▶ _RECORDS FOR THE EXERCISE_

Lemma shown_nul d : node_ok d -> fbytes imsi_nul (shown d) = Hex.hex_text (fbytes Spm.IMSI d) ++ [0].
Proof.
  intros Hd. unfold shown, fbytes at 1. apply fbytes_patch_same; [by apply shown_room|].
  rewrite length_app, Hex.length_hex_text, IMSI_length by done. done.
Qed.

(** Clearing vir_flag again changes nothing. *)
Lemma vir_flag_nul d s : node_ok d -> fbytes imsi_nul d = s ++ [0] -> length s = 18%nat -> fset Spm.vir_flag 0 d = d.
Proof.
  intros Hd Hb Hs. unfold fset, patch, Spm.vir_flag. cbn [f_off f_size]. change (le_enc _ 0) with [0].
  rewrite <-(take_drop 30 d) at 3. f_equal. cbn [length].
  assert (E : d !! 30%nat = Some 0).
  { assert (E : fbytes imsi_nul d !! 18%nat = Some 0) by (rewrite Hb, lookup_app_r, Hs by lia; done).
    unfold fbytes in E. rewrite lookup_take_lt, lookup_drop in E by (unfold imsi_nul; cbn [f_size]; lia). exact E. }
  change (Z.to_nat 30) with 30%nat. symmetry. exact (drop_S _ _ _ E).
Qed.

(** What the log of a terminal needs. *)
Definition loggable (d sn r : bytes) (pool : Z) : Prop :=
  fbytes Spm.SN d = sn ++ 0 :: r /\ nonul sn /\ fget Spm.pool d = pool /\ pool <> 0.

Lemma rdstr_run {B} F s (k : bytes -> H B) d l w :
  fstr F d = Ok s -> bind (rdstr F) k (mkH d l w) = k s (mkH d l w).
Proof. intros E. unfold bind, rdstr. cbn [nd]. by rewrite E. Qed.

▶ _ACTION ITEM_
Lines holding the string "shown" must be copied out of the entries above.

▶ _FINAL ANSWER_
Lemma shown_nul d : node_ok d -> fbytes imsi_nul (shown d) = Hex.hex_text (fbytes Spm.IMSI d) ++ [0].
  intros Hd. unfold shown, fbytes at 1. apply fbytes_patch_same; [by apply shown_room|].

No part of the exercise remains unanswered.